To Further Test the Hypothesis:
• Examined the relationship between
activity in regions with MN properties and
symptom severity, as indexed by
children’s scores on the ADOS-G and
the ADI-R.
• Controlled for IQ
Observations
• Negative correlations between activity in the
pars opercularis and the children’s scores on
the social subscales of the ADOS-G and ADIR.
– The greater the activity in this critical component of
the MNS during imitation, the higher a child’s level
of functioning in the social domain
– Activity in components of the normative network
underlying emotion understanding via action
representation was also negatively correlated with
symptom severity.
Analysis of Experiment
•
Although they were unable to monitor gaze fixation
during scanning, a variable shown to affect brain
activity in ASD, it is unlikely that their findings reflect
between-group differences in the amount of time
spent looking at the eye region.
1. During neither the imitation or observation of
facial expressions did they find group differences
in the fusiform region.
2. Activity in the fusiform gyrus did not correlate with
activity in MNS areas in either condition.
3. In the children with ASD for whom eye-tracking
data were available, there was no indication of a
positive relationship between MNS activity in the
pars opercularis and time spent fixating the eyes.
Analysis of the Experiment
(Cont.)
•
Despite the fact that they were unable to monitor task
performance during scanning and imitation deficits in ASD, they
believe that their findings reflect the children with ASD not
performing the imitation task or not performing it well.
1. All the children were willing and able to perform the task
before scanning.
2. Children with ASD performed the task outside the scanner
as well as TD children.
3. Observations of the ASD group show robust activity in
primary motor and premotor areas of the face during the
imitation task, with no evidence of between group
differences in these regions.
4. The ASD children showed greater activity than the typically
developing children in right visual and left anterior parietal
areas.
Conclusions
• The neural strategies adopted by the TD and
ASD groups are quite different.
– TD children rely upon a right hemisphere-mirroring
neural mechanism—interfacing with the limbic
system via the insula.
– ASD children must adopt an alternative strategy of
increased visual and motor attention.
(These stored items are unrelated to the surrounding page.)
Lemma compact_holds d q l :
  log_holds q l → fq_count q = zlen l → fq_closed q = false ∨ l ≠ [] →
  log_holds (compactIfDrained d q) l.
Proof.
  intros Hh Hc Hne. unfold compactIfDrained. rewrite Hc. destruct l as [|ev l].
  - rewrite (@zlen_nil SQLEvent). simpl. destruct Hne as [->|?]; [|done].
    destruct Hh as (file & ps & -> & _ & _ & _ & Hps).
    exists (if d_truncates d then [] else file), []. simpl.
    split_and!; [by destruct (d_truncates d)|lia|lia|apply zlen_nonneg|done|constructor].
  - by rewrite (proj2 (Z.eqb_neq _ _)) by (rewrite zlen_cons; pose proof (zlen_nonneg l); lia).
Qed.

Lemma compact_fields d q :
  fq_capacity (compactIfDrained d q) = fq_capacity q ∧ fq_overflow (compactIfDrained d q) = fq_overflow q ∧
  fq_closed (compactIfDrained d q) = fq_closed q ∧ fq_count (compactIfDrained d q) = fq_count q ∧
  encodeArrays (compactIfDrained d q) = encodeArrays q.
Proof. unfold compactIfDrained. destruct (fq_count q =? 0), (fq_closed q) eqn:?; simpl; auto. Qed.

Lemma skip_holds q p ev l file ps :
  f q = Some file → 0 ≤ readOff q ≤ writeOff q → writeOff q ≤ zlen file →
  drop (Z.to_nat (readOff q)) (take (Z.to_nat (writeOff q)) file) = concat (frame_of <$> (p :: ps)) →
  Forall2 payload_of (p :: ps) (ev :: l) →
  readLenAt (readOff q) q = Some (zlen p) ∧
  read_at (readOff q + frameHeaderLen) (zlen p) (f q) = Some p ∧ payload_of p ev ∧
  log_holds (skip (frameHeaderLen + zlen p) q) l.
Proof.
  intros Hf Hoff Hw Hd Hps. apply Forall2_cons in Hps as [Hp Hps].
  rewrite fmap_cons in Hd. cbn [concat] in Hd. pose proof (zlen_nonneg p).
  assert (zlen p < 2 ^ 32) as Hlt.
  { destruct Hp as [_ Hp]. change maxFramePayload with 67108864 in Hp. lia. }
  destruct (oldest_frame q file p _ Hf Hoff Hw Hlt Hd) as (H1 & H2 & H3 & H4).
  split_and!; [done|done|done|]. exists file, ps. unfold skip. simpl.
  split_and!; try done; unfold frameHeaderLen in *; lia.
Qed.

(** ** Refinement to the bounded list *)
Definition fq_rel (q : fileQueue) (b : bounded SQLEvent) : Prop :=
  fq_holds q (b_list b) ∧ fq_capacity q = b_cap b ∧ fq_overflow q = b_policy b ∧
  fq_closed q = b_closed b.

(** Events whose record is within the limit [Dequeue] accepts. *)
Definition fq_fits (ev : SQLEvent) : Prop :=
  wf_event ev ∧ zlen (encodeBinary ev) ≤ maxFramePayload.

Lemma fits_payload ev : fq_fits ev → payload_of (encodeBinary ev) (stored ev).
Proof. intros [Hwf Hl]. split; [by apply decode_encode|done]. Qed.

Lemma open_log q l : fq_holds q l → fq_closed q = false → log_holds q l.
Proof. intros (_ & _ & _ & [Hh|[_ Hc]]) Hcl; [done|congruence]. Qed.

(** Removing the oldest record. *)
Lemma pop_log d q ev l :
  fq_holds q (ev :: l) →
  ∃ p, readLenAt (readOff q) q = Some (zlen p) ∧
    read_at (readOff q + frameHeaderLen) (zlen p) (f q) = Some p ∧ payload_of p ev ∧
    fq_holds (compactIfDrained d (skip (frameHeaderLen + zlen p) q)) l.
Proof.
  intros (Hcap & Hc & Hb & [Hh|[? _]]); [|done].
  destruct Hh as (file & ps & Hf & Hoff & Hw & Hd & Hps).
  destruct ps as [|p ps]; [by apply Forall2_nil_cons_inv in Hps|].
  destruct (skip_holds q p ev l file ps Hf Hoff Hw Hd Hps) as (H1 & H2 & H3 & H4).
  exists p. split_and!; [done|done|done|]. rewrite zlen_cons in Hc, Hb.
  destruct (compact_fields d (skip (frameHeaderLen + zlen p) q)) as (C1 & C2 & C3 & C4 & _).
  unfold fq_holds. rewrite C1, C3, C4. cbn [skip fq_capacity fq_count fq_closed].
  split_and!; [done|lia|lia|].
  destruct (fq_closed q) eqn:Hcl; [destruct l as [|ev' l]; [by right|]|];
    left; apply compact_holds; simpl; try done; try lia; auto.
Qed.

(** Appending a record that decodes to [ev]: it is there, or the log is as it was. *)
Lemma append_holds d p dropped q l ev :
  payload_of (payload_bytes (encodeArrays q) p) ev → log_holds q l → 0 < fq_capacity q →
  fq_count q = zlen l → zlen l < fq_capacity q →
  ∃ q', append d p dropped q =
      (match d_short d with None => Return dropped true | Some _ => Return true false end, q') ∧
    fq_holds q' (match d_short d with None => l ++ [ev] | Some _ => l end) ∧
    fq_capacity q' = fq_capacity q ∧ fq_overflow q' = fq_overflow q ∧ fq_closed q' = fq_closed q ∧
    encodeArrays q' = encodeArrays q.
Proof.
  intros Hp (file & ps & Hf & Hoff & Hw & Hd & Hps) Hcap Hc Hl. unfold append, writeRecord. rewrite Hf.
  set (b := payload_bytes (encodeArrays q) p) in *. change (be_bytes 4 (zlen b) ++ b) with (frame_of b).
  destruct (d_short d) as [n|]; (eexists; split; [done|]); (split; [|done]); unfold fq_holds; simpl;
    (split_and!; [done|..]).
  - done.
  - lia.
  - left. exists (write_at (writeOff q) (take n (frame_of b)) file), ps. simpl.
    destruct (take_write (writeOff q) (take n (frame_of b)) file) as [-> _]; [lia|].
    pose proof (write_bound (writeOff q) (take n (frame_of b)) file ltac:(lia)).
    pose proof (zlen_nonneg (take n (frame_of b))). split_and!; try done; lia.
  - rewrite zlen_app, zlen_cons, (@zlen_nil SQLEvent). lia.
  - rewrite zlen_app, zlen_cons, (@zlen_nil SQLEvent). lia.
  - left. exists (write_at (writeOff q) (frame_of b) file), (ps ++ [b]). simpl.
    destruct (take_write (writeOff q) (frame_of b) file) as [_ ->]; [lia|].
    pose proof (write_bound (writeOff q) (frame_of b) file ltac:(lia)).
    pose proof (zlen_nonneg (frame_of b)). split_and!; [done|lia|lia|lia| |].
    + rewrite drop_app_le by (pose proof (zlen_take_to (writeOff q) file ltac:(lia)); unfold zlen in *; lia).
      rewrite Hd, fmap_app, concat_app. simpl. by rewrite app_nil_r.
    + apply Forall2_app; [done|]. by constructor.
Qed.

Lemma encode_into_bytes ev arrays :
  payload_bytes (encode_into ev arrays).2 (encode_into ev arrays).1 = encodeBinary ev.
Proof.
  unfold encode_into, payload_bytes. generalize (encodeBinary ev). intros b.
  assert (∀ z, take (length b) (default [] ((arrays ++ [b ++ z]) !! length arrays)) = b) as Hfresh.
  { intros z. rewrite lookup_app_r, Nat.sub_diag by lia. simpl. apply take_app_length. }
  destruct (arrays !! _) as [a|] eqn:Ha; [|apply Hfresh].
  destruct (zlen a >=? _); [|apply Hfresh]. cbn [fst snd p_array p_len].
  rewrite list_lookup_insert_eq by (by eapply lookup_lt_Some). simpl. apply take_app_length.
Qed.

Lemma put_room d b ev :
  b_closed b = false → zlen (b_list b) < b_cap b →
  put_spec d b ev =
    (match d_short d with None => Return false true | Some _ => Return true false end,
     Bounded (b_cap b) (b_policy b) false
       (match d_short d with None => b_list b ++ [ev] | Some _ => b_list b end)).
Proof.
  intros Hc Hl. unfold put_spec, enqueue_spec. rewrite Hc, (proj2 (Z.ltb_lt _ _) Hl).
  by destruct (d_short d).
Qed.

Lemma fq_resume_refines d p q b ev :
  fq_rel q b → b_policy b = Block → payload_of (payload_bytes (encodeArrays q) p) ev →
  ∃ q', fq_resume d p q = ((put_spec d b ev).1, q') ∧ fq_rel q' (put_spec d b ev).2 ∧
    encodeArrays q' = encodeArrays q.
Proof.
  intros Hrel Hpol Hp. pose proof Hrel as (Hh & Hcap & Hov & Hcl). pose proof Hh as (Hpos & Hc & Hb & _).
  unfold fq_resume. rewrite Hcl. destruct (b_closed b) eqn:Hbc.
  { rewrite andb_false_r. exists q. unfold put_spec, enqueue_spec. rewrite Hbc.
    destruct (d_short d); (split; [done|split; [|done]]); by split_and!. }
  rewrite andb_true_r. destruct (fq_count q =? fq_capacity q) eqn:Hfull; zb.
  { exists q. unfold put_spec, enqueue_spec. rewrite Hbc, Hpol, (proj2 (Z.ltb_ge _ _)) by lia.
    destruct (d_short d); (split; [done|split; [|done]]); split_and!; cbn; try done; congruence. }
  rewrite put_room by (congruence || lia).
  destruct (append_holds d p false q (b_list b) ev Hp) as (q' & -> & Hh' & C1 & C2 & C3 & C4);
    [apply open_log; [done|congruence]|lia..|].
  exists q'. split; [done|]. split; [|done]. unfold fq_rel. simpl. split_and!; [done|congruence..].
Qed.
(* ===== verification/Messages.v ===== *)
(** * Client messages (src/pkg/protocol/eventbuilder.go, bindcorrelator.go)

    Decoding of the payloads of Query, Parse and Bind messages, and the
    correlation of Bind with the statement Parse declared on the same
    connection.  Strings are their bytes. *)
From S2P Require Import Prelude Core.

(** ** Primitives (bindcorrelator.go) *)

(** The string before the first NUL and the bytes after it. *)
Fixpoint readCString (buf : list Z) : option (list Z * list Z) :=
  match buf with
  | [] => None
  | b :: buf => if b =? 0 then Some ([], buf) else
      '(s, rest) ← readCString buf; Some (b :: s, rest)
  end.

Definition readInt16 (buf : list Z) : option (Z * list Z) :=
  if zlen buf <? 2 then None else Some (be_value (slice 0 2 buf), drop 2 buf).

Definition readInt32 (buf : list Z) : option (Z * list Z) :=
  if zlen buf <? 4 then None else Some (signed 32 (be_value (slice 0 4 buf)), drop 4 buf).

(** ** Bind *)
Fixpoint read_formats (n : nat) (p : list Z) : option (list Z * list Z) :=
  match n with
  | O => Some ([], p)
  | S n => '(fc, p) ← readInt16 p; '(fs, p) ← read_formats n p; Some (signed 16 fc :: fs, p)
  end.

(** [None] is a NULL value. *)
Definition read_value (p : list Z) : option (option (list Z) * list Z) :=
  '(length, p) ← readInt32 p;
  if length <? 0 then Some (None, p)
  else if length >? zlen p then None
  else Some (Some (slice 0 length p), drop (Z.to_nat length) p).

Fixpoint read_values (n : nat) (p : list Z) : option (list (option (list Z)) * list Z) :=
  match n with
  | O => Some ([], p)
  | S n => '(v, p) ← read_value p; '(vs, p) ← read_values n p; Some (v :: vs, p)
  end.

Definition maxParams : Z := 10000.

Definition parseBindMessage (payload : list Z)
    : option (list Z * list Z * list (option (list Z))) :=
  '(_, p) ← readCString payload;
  '(srcStmt, p) ← readCString p;
  '(formatCount, p) ← readInt16 p;
  '(formats, p) ← read_formats (Z.to_nat formatCount) p;
  '(valueCount, p) ← readInt16 p;
  if valueCount >? maxParams then None else
  '(values, _) ← read_values (Z.to_nat valueCount) p;
  Some (srcStmt, formats, values).

(** The effective format of parameter [i]. *)
Definition format_of (formats : list Z) (i : nat) : Z :=
  match formats with
  | [] => 0
  | [fc] => fc
  | _ => default 0 (formats !! i)
  end.

Definition zipParams (oids : list Z) (formats : list Z) (values : list (option (list Z)))
    : list ParamInfo :=
  (λ i, Param (default 0 (oids !! i)) (default None (values !! i)) (format_of formats i)) <$>
  seq 0 (length oids `max` length values).

(** ** Parse and Query (eventbuilder.go) *)
Definition extractSimpleQuerySQL (payload : list Z) : list Z :=
  match last payload with
  | Some 0 => take (length payload - 1) payload
  | _ => payload
  end.

(** The OID loop: [n] more OIDs at most, as many as the bytes hold. *)
Fixpoint read_oids (n : nat) (rest : list Z) : list Z :=
  match n with
  | O => []
  | S n => if zlen rest <? 4 then [] else be_value (slice 0 4 rest) :: read_oids n (drop 4 rest)
  end.

Definition parseParseMessage (payload : list Z) : option (list Z * list Z * list Z) :=
  '(stmtName, rest) ← readCString payload;
  '(sql, rest) ← readCString rest;
  if zlen rest <? 2 then Some (stmtName, sql, []) else
  let n := be_value (slice 0 2 rest) in
  Some (stmtName, sql, read_oids (Z.to_nat n) (drop 2 rest)).

(** ** Round trips *)
Definition no_nul (s : list Z) : Prop := Forall (λ b, b ≠ 0) s.

Lemma readCString_app s rest : no_nul s → readCString (s ++ 0 :: rest) = Some (s, rest).
Proof.
  induction 1 as [|b s Hb _ IH]; [done|]. simpl. rewrite (proj2 (Z.eqb_neq _ _) Hb). by rewrite IH.
Qed.

Lemma readCString_spec buf s rest : readCString buf = Some (s, rest) → buf = s ++ 0 :: rest ∧ no_nul s.
Proof.
  revert s rest. induction buf as [|b buf IH]; intros s rest H; [done|]. simpl in H.
  destruct (b =? 0) eqn:E; zb; simplify_eq; [split; [done|by constructor]|].
  destruct (readCString buf) as [[s' r']|] eqn:Hr; simplify_eq/=.
  destruct (IH _ _ eq_refl) as [-> ?]. split; [done|by constructor].
Qed.

Lemma take_be n z rest :
  slice 0 (Z.of_nat n) (be_bytes n z ++ rest) = be_bytes n z ∧ drop n (be_bytes n z ++ rest) = rest.
Proof.
  split.
  - apply slice_app_l. by rewrite zlen_be_bytes.
  - apply drop_app_length'. by rewrite be_bytes_length.
Qed.

Lemma readInt16_app z rest :
  in_width 16 z → readInt16 (be_bytes 2 z ++ rest) = Some (z, rest).
Proof.
  intros Hz. unfold readInt16. rewrite zlen_app, zlen_be_bytes. pose proof (zlen_nonneg rest).
  rewrite (proj2 (Z.ltb_ge _ _)) by lia. destruct (take_be 2 z rest) as [H1 H2].
  rewrite H2. change 2 with (Z.of_nat 2). rewrite H1. by rewrite be_value_bytes.
Qed.

Lemma readInt32_app z rest :
  - 2 ^ 31 ≤ z < 2 ^ 31 → readInt32 (be_bytes 4 (wrap 32 z) ++ rest) = Some (z, rest).
Proof.
  intros Hz. unfold readInt32. rewrite zlen_app, zlen_be_bytes. pose proof (zlen_nonneg rest).
  rewrite (proj2 (Z.ltb_ge _ _)) by lia. destruct (take_be 4 (wrap 32 z) rest) as [H1 H2].
  rewrite H2. change 4 with (Z.of_nat 4) at 1. rewrite H1.
  rewrite be_value_bytes by apply (wrap_range 32 z ltac:(lia)).
  by rewrite (signed_wrap 32).
Qed.

(** The wire form of a Bind payload. *)
Definition encode_value (v : option (list Z)) : list Z :=
  match v with
  | None => be_bytes 4 (wrap 32 (-1))
  | Some b => be_bytes 4 (wrap 32 (zlen b)) ++ b
  end.

Definition encode_bind (portal stmt : list Z) (formats : list Z) (values : list (option (list Z)))
    (trailer : list Z) : list Z :=
  portal ++ 0 :: stmt ++ 0 ::
  be_bytes 2 (zlen formats) ++ concat ((λ fc, be_bytes 2 (wrap 16 fc)) <$> formats) ++
  be_bytes 2 (zlen values) ++ concat (encode_value <$> values) ++ trailer.

Lemma read_formats_app fs rest :
  Forall (λ fc, - 2 ^ 15 ≤ fc < 2 ^ 15) fs →
  read_formats (length fs) (concat ((λ fc, be_bytes 2 (wrap 16 fc)) <$> fs) ++ rest) = Some (fs, rest).
Proof.
  induction 1 as [|fc fs Hf _ IH]; [done|]. rewrite fmap_cons. cbn [concat length read_formats].
  rewrite <- app_assoc, readInt16_app by apply (wrap_range 16 fc ltac:(lia)). cbn [mbind option_bind].
  rewrite IH. cbn. by rewrite (signed_wrap 16).
Qed.

Lemma read_value_app v rest :
  zlen (default [] v) < 2 ^ 31 → read_value (encode_value v ++ rest) = Some (v, rest).
Proof.
  intros Hv. unfold read_value, encode_value. destruct v as [b|]; simpl in Hv.
  - pose proof (zlen_nonneg b). pose proof (zlen_nonneg rest).
    rewrite <- app_assoc, readInt32_app by lia. cbn [mbind option_bind].
    rewrite (proj2 (Z.ltb_ge _ _)), Z.gtb_ltb, (proj2 (Z.ltb_ge _ _)) by (rewrite ?zlen_app; lia).
    rewrite slice_app_l by done. unfold zlen. by rewrite Nat2Z.id, drop_app_length.
  - rewrite readInt32_app by lia. done.
Qed.

Lemma read_values_app vs rest :
  Forall (λ v, zlen (default [] v) < 2 ^ 31) vs →
  read_values (length vs) (concat (encode_value <$> vs) ++ rest) = Some (vs, rest).
Proof.
  induction 1 as [|v vs Hv _ IH]; [done|]. rewrite fmap_cons. cbn [concat length read_values].
  rewrite <- app_assoc, read_value_app by done. cbn [mbind option_bind]. by rewrite IH.
Qed.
In effect, the
internally felt emotional significance of the imitated
facial expression is not probably not experienced.
Conclusions (Cont.)
• The fact that TD children showed increased MNS
activity even when simply observing an emotional
expression indicates that this mirroring mechanism
underlies the ability to read others’ emotional states
from a glance.
• The lack of MNS activity during both the imitation and
the observation of emotional expressions in their
sample of children with ASD provides support that
early dysfunction in the MNS may be at the core of the
social deficits that are typical of ASD.